(** what no longer fits is replaced by a reset *)
Definition bound_queue (version global_version : Z) (l : ScopedModelListener) : ScopedModelListener :=
  if (_MAX_IDENTITIES <? Z.of_nat (length (sl_changes l))) || (_MAX_IDENTITY_BYTES <? sl_identity_bytes l)
  then mkScoped (sl_scope_id l) [] [] (Some version) (Some global_version) 0 (sl_closed l) true
  else mkScoped (sl_scope_id l) (sl_changes l) (sl_global_versions l) (sl_reset_version l)
         (sl_reset_origin_global_version l) (sl_identity_bytes l) (sl_closed l) true.

Definition model_version_published (version global_version : Z) (path_pair_id : option string) (file_id : string)
    (l : ScopedModelListener) : ScopedModelListener :=
  if negb (String.eqb (_model_scope_id path_pair_id) (sl_scope_id l)) then l
  else if sl_closed l then l
  else match sl_reset_version l with
       | Some v => mkScoped (sl_scope_id l) (sl_changes l) (sl_global_versions l) (Some (Z.max v version))
                     (Some global_version) (sl_identity_bytes l) (sl_closed l) (sl_available l)
       | None => bound_queue version global_version (queue_identity version global_version file_id l)
       end.

Inductive scoped_event :=
  | ModelReset (model_version : Z) (origin_global_version : option Z)
  | ModelInvalidate (model_version : Z) (file_ids : list string) (origin_global_version : option Z).

(** [max(l)] of the versions collected *)
Definition max_of (l : list Z) : Z := match l with [] => 0 | x :: l' => fold_left Z.max l' x end.

Definition take_next_event (l : ScopedModelListener) : option scoped_event * ScopedModelListener :=
  if sl_closed l then (None, l)
  else match sl_reset_version l with
       | Some v =>
           (Some (ModelReset v (sl_reset_origin_global_version l)),
            mkScoped (sl_scope_id l) (sl_changes l) [] None None (sl_identity_bytes l) false false)
       | None =>
           match sl_changes l with
           | [] => (None, l)
           | changes =>
               let origin := max_of (map (fun c => default (-1) (dget (sl_global_versions l) c.1)) changes) in
               (Some (ModelInvalidate (max_of (dvals changes)) (dkeys changes) (if 0 <=? origin then Some origin else None)),
                mkScoped (sl_scope_id l) [] [] None (sl_reset_origin_global_version l) 0 false false)
           end
       end.

Definition close (l : ScopedModelListener) : ScopedModelListener :=
  mkScoped (sl_scope_id l) [] [] None None 0 true true.

(** ** The listener of the summary *)

Definition _MAX_SCOPES : Z := 128.

Record SummaryModelListener := mkSummary {
  su_scopes : dict string Z; su_reset : bool; su_closed : bool; su_available : bool }.

Definition new_summary_listener : SummaryModelListener := mkSummary [] false false false.

Definition summary_version_changed (version : Z) (path_pair_id : option string) (l : SummaryModelListener) : SummaryModelListener :=
  let scope := _model_scope_id path_pair_id in
  if su_closed l then l else if su_reset l then l
  else
    let scopes := dset (dpop (su_scopes l) scope) scope version in
    if _MAX_SCOPES <? Z.of_nat (length scopes) then mkSummary [] true false true else mkSummary scopes false false true.

Definition model_summary_changed (l : SummaryModelListener) : SummaryModelListener :=
  if su_closed l then l else mkSummary (su_scopes l) true false true.

Inductive summary_event :=
  | SummaryReset
  | SummaryUpdate (path_pair_ids : list string).

Definition summary_take_next_event (l : SummaryModelListener) : option summary_event * SummaryModelListener :=
  if su_closed l then (None, l)
  else if su_reset l then (Some SummaryReset, mkSummary (su_scopes l) false false false)
  else match su_scopes l with
       | [] => (None, l)
       | scopes => (Some (SummaryUpdate (dkeys scopes)), mkSummary [] false false false)
       end.

Definition summary_close (l : SummaryModelListener) : SummaryModelListener := mkSummary [] (su_reset l) true true.

(** ** Requests *)

(** The query parameters of a page request *)
Record page_request := mkPageRequest {
  rq_limit : option string; rq_cursor : option string; rq_sort : option string;
  rq_status : option string; rq_name : option string; rq_parent_file_id : option string }.

Definition bad_request {A} : result A := Raise (HttpAbort 400).

Definition has_control (s : string) : bool := existsb (fun c => ord c <? 32) (chars s).
Definition str_len (s : string) : Z := Z.of_nat (length (chars s)).

Definition __validate_scope_id (path_pair_id : string) : result string :=
  if String.eqb path_pair_id "" || (128 <? str_len path_pair_id) then bad_request
  else if has_control path_pair_id then bad_request else Ok path_pair_id.

Definition _DEFAULT_LIMIT : Z := 100.
Definition _MAX_LIMIT : Z := 200.

Definition __read_limit (rq : page_request) : result Z :=
  match rq_limit rq with
  | None | Some "" => Ok _DEFAULT_LIMIT
  | Some raw =>
      match py_int raw with
      | None => bad_request
      | Some limit => if (limit <? 1) || (_MAX_LIMIT <? limit) then bad_request else Ok limit
      end
  end.

Definition __read_parent_file_id (rq : page_request) : result string :=
  match rq_parent_file_id rq with
  | Some p => if String.eqb p "" || (4096 <? str_len p) then bad_request else Ok p
  | None => bad_request
  end.

Definition allowed_statuses : list string :=
  ["default"; "queued"; "downloading"; "downloaded"; "stopped"; "deleted"; "extracting"; "extracted"; "validating";
   "validated"; "corrupt"; "move_failed"; "move_succeeded"; "local_only"].

(** [value or None] *)
Definition nonempty (v : option string) : option string :=
  match v with Some s => if String.eqb s "" then None else Some s | None => None end.

Definition __read_query (rq : page_request) : result (Z * option string * option string * string) :=
  match py_int (default "1" (rq_sort rq)) with
  | None => bad_request
  | Some sort_mode =>
      if negb ((0 <=? sort_mode) && (sort_mode <? 13)) then bad_request else
      let status := nonempty (rq_status rq) in
      if match status with Some s => negb (bool_decide (s ∈ allowed_statuses)) | None => false end then bad_request else
      let name := nonempty (rq_name rq) in
      if match name with Some n => (256 <? str_len n) || has_control n | None => false end then bad_request else
      Ok (sort_mode, status, name, "identity-v1")
  end.

(** ** Cursors *)

Definition _MAX_CURSOR_LENGTH : Z := 4096.

(** [base64.urlsafe_b64encode] and its inverse: two characters of the alphabet are replaced *)
Definition to_urlsafe (c : ascii) : ascii := if ord c =? 43 then "-"%char else if ord c =? 47 then "_"%char else c.
Definition from_urlsafe (c : ascii) : ascii := if ord c =? 45 then "+"%char else if ord c =? 95 then "/"%char else c.
Definition urlsafe_b64encode (s : string) : string := str (map to_urlsafe (chars (b64encode s))).
Definition urlsafe_b64decode (s : string) : option string := b64decode (str (map from_urlsafe (chars s))).

(** [bytes.decode("utf-8")] within the alphabet: one byte below 128, or two
    bytes for the code points from 128 to 255.  Longer sequences stand for
    characters outside the alphabet. *)
Fixpoint utf8_decode (l : list ascii) : option (list ascii) :=
  match l with
  | [] => Some []
  | a :: r =>
      if ord a <? 128 then cons a <$> utf8_decode r
      else match r with
           | b :: r' =>
               if ((ord a =? 194) || (ord a =? 195)) && (128 <=? ord b) && (ord b <? 192)
               then cons (chr ((ord a - 192) * 64 + (ord b - 128))) <$> utf8_decode r' else None
           | [] => None
           end
  end.

Definition decode_payload (raw_cursor : string) : option json :=
  let padded := raw_cursor +:+ str (repeat "="%char (Z.to_nat ((- str_len raw_cursor) mod 4))) in
  if existsb (fun c => 128 <=? ord c) (chars padded) then None else
  bytes ← urlsafe_b64decode padded; text ← utf8_decode (chars bytes); loads (str text).

Definition key_value (v : json) : bool := match v with JStr _ | JInt _ | JFloat _ => true | _ => false end.

(** [payload.get(key) == value], an absent key being None *)
Definition field_is (payload : dict string json) (key : string) (value : option string) : bool :=
  match dget payload key, value with
  | Some (JStr s), Some v => String.eqb s v
  | (None | Some JNull), None => true
  | _, _ => false
  end.

Definition cursor : Type := option string * option Z * option sort_key.

Definition __decode_cursor (raw_cursor : option string) (scope_id : string) (parent_file_id : option string)
    (query_signature : string) : result cursor :=
  match raw_cursor with
  | None | Some "" => Ok (None, None, None)
  | Some raw =>
      if _MAX_CURSOR_LENGTH <? str_len raw then bad_request else
      match decode_payload raw with
      | Some (JObj payload) =>
          match dget payload "after", dget payload "version", dget payload "after_key" with
          | Some (JStr after), Some (JInt version), Some (JArr key) =>
              if negb (forallb key_value key) then bad_request
              else if negb (field_is payload "scope" (Some scope_id)) || negb (field_is payload "parent" parent_file_id) ||
                      negb (field_is payload "query" (Some query_signature))
              then Raise CursorContractError
              else Ok (Some after, Some version, Some key)
          | _, _, _ => bad_request
          end
      | _ => bad_request
      end
  end.

Definition cursor_payload (version : Z) (scope_id : string) (parent_file_id : option string) (after : string)
    (after_sort_key : option sort_key) (query_signature : string) : json :=
  JObj [("version", JInt version); ("scope", JStr scope_id);
        ("parent", match parent_file_id with Some p => JStr p | None => JNull end); ("after", JStr after);
        ("after_key", JArr (default [] after_sort_key)); ("query", JStr query_signature)].

Definition __encode_cursor (version : Z) (scope_id : string) (parent_file_id after_file_id : option string)
    (after_sort_key : option sort_key) (query_signature : string) : option string :=
  match after_file_id with
  | None => None
  | Some after =>
      let payload := dumps Compact (cursor_payload version scope_id parent_file_id after after_sort_key query_signature) in
      Some (rstrip_char "=" (urlsafe_b64encode payload))
  end.

(** ** Pages *)

Record public_page := mkPublic {
  pp_model_version : Z; pp_global_model_version : option Z; pp_path_pair_id : string; pp_parent_file_id : option string;
  pp_limit : Z; pp_total : Z; pp_records : list page_record; pp_next_cursor : option string }.

Definition __public_page (page : model_page) (query_signature : string) (preserve_global_model_version : bool) : public_page :=
  mkPublic (pg_model_version page) (if preserve_global_model_version then Some (pg_global_model_version page) else None)
    (pg_path_pair_id page) (pg_parent_file_id page) (pg_limit page) (pg_total page) (pg_records page)
    (__encode_cursor (pg_model_version page) (pg_path_pair_id page) (pg_parent_file_id page)
       (pg_next_cursor_file_id page) (pg_next_cursor_sort_key page) query_signature).

Inductive page_answer :=
  | PageError (error : string)
  | Page (p : public_page).

(** the page as it leaves the process *)
Definition transport (p : public_page) : public_page :=
  mkPublic (pp_model_version p) None (pp_path_pair_id p) (pp_parent_file_id p) (pp_limit p) (pp_total p)
    (pp_records p) (pp_next_cursor p).

Section handlers.
Context `{Timestamps}.

(** the page the controller answers with, registering the listener if there is one *)
Definition controller_page (add : option listener) (scope_id : string) (limit : Z) (c : cursor)
    (parent_file_id : option string) : st model model_page :=
  let '(cursor_file_id, cursor_version, cursor_sort_key) := c in
  match add with
  | None =>
      page ← gets (fun s => get_model_page s scope_id limit cursor_file_id cursor_version cursor_sort_key parent_file_id);
      lift page
  | Some l => get_model_page_and_add_listener l scope_id limit cursor_file_id cursor_version cursor_sort_key parent_file_id
  end.

Definition __get_page (rq : page_request) (scope_id : string) (parent_file_id : option string) (add : option listener)
    : st model page_answer := fun s =>
  match __read_limit rq with
  | Raise e => (Raise e, s)
  | Ok limit =>
      match __read_query rq with
      | Raise e => (Raise e, s)
      | Ok (_, _, _, query_signature) =>
          match __decode_cursor (rq_cursor rq) scope_id parent_file_id query_signature with
          | Raise CursorContractError => (Ok (PageError "cursor_reset_required"), s)
          | Raise e => (Raise e, s)
          | Ok c =>
              match controller_page add scope_id limit c parent_file_id s with
              | (Raise (ModelPageCursorError _), s') => (Ok (PageError "invalid_model_cursor"), s')
              | (Raise e, s') => (Raise e, s')
              | (Ok page, s') => (Ok (Page (__public_page page query_signature true)), s')
              end
          end
      end
  end.

Definition page_status (a : page_answer) : Z :=
  match a with
  | PageError e => if String.eqb e "cursor_reset_required" then 409 else 400
  | Page _ => 200
  end.

Definition transport_answer (a : page_answer) : page_answer :=
  match a with PageError e => PageError e | Page p => Page (transport p) end.

Definition __handle_roots (rq : page_request) (path_pair_id : string) : st model (Z * page_answer) :=
  scope_id ← lift (__validate_scope_id path_pair_id);
  page ← __get_page rq scope_id None None;
  mret (page_status page, transport_answer page).

Definition __handle_children (rq : page_request) (path_pair_id : string) : st model (Z * page_answer) :=
  scope_id ← lift (__validate_scope_id path_pair_id);
  parent_file_id ← lift (__read_parent_file_id rq);
  page ← __get_page rq scope_id (Some parent_file_id) None;
  mret (page_status page, transport_answer page).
————
**What you will do**
Copy exactly the lines from the one containing "query_signature true)), s')" through the last line of the records, both included, and nothing else.

**Answer below**
              | (Ok page, s') => (Ok (Page (__public_page page query_signature true)), s')
              end
          end
      end
  end.

Definition page_status (a : page_answer) : Z :=
  match a with
  | PageError e => if String.eqb e "cursor_reset_required" then 409 else 400
  | Page _ => 200
  end.

Definition transport_answer (a : page_answer) : page_answer :=
  match a with PageError e => PageError e | Page p => Page (transport p) end.

Definition __handle_roots (rq : page_request) (path_pair_id : string) : st model (Z * page_answer) :=
  scope_id ← lift (__validate_scope_id path_pair_id);
  page ← __get_page rq scope_id None None;
  mret (page_status page, transport_answer page).

Definition __handle_children (rq : page_request) (path_pair_id : string) : st model (Z * page_answer) :=
  scope_id ← lift (__validate_scope_id path_pair_id);
  parent_file_id ← lift (__read_parent_file_id rq);
  page ← __get_page rq scope_id (Some parent_file_id) None;
  mret (page_status page, transport_answer page).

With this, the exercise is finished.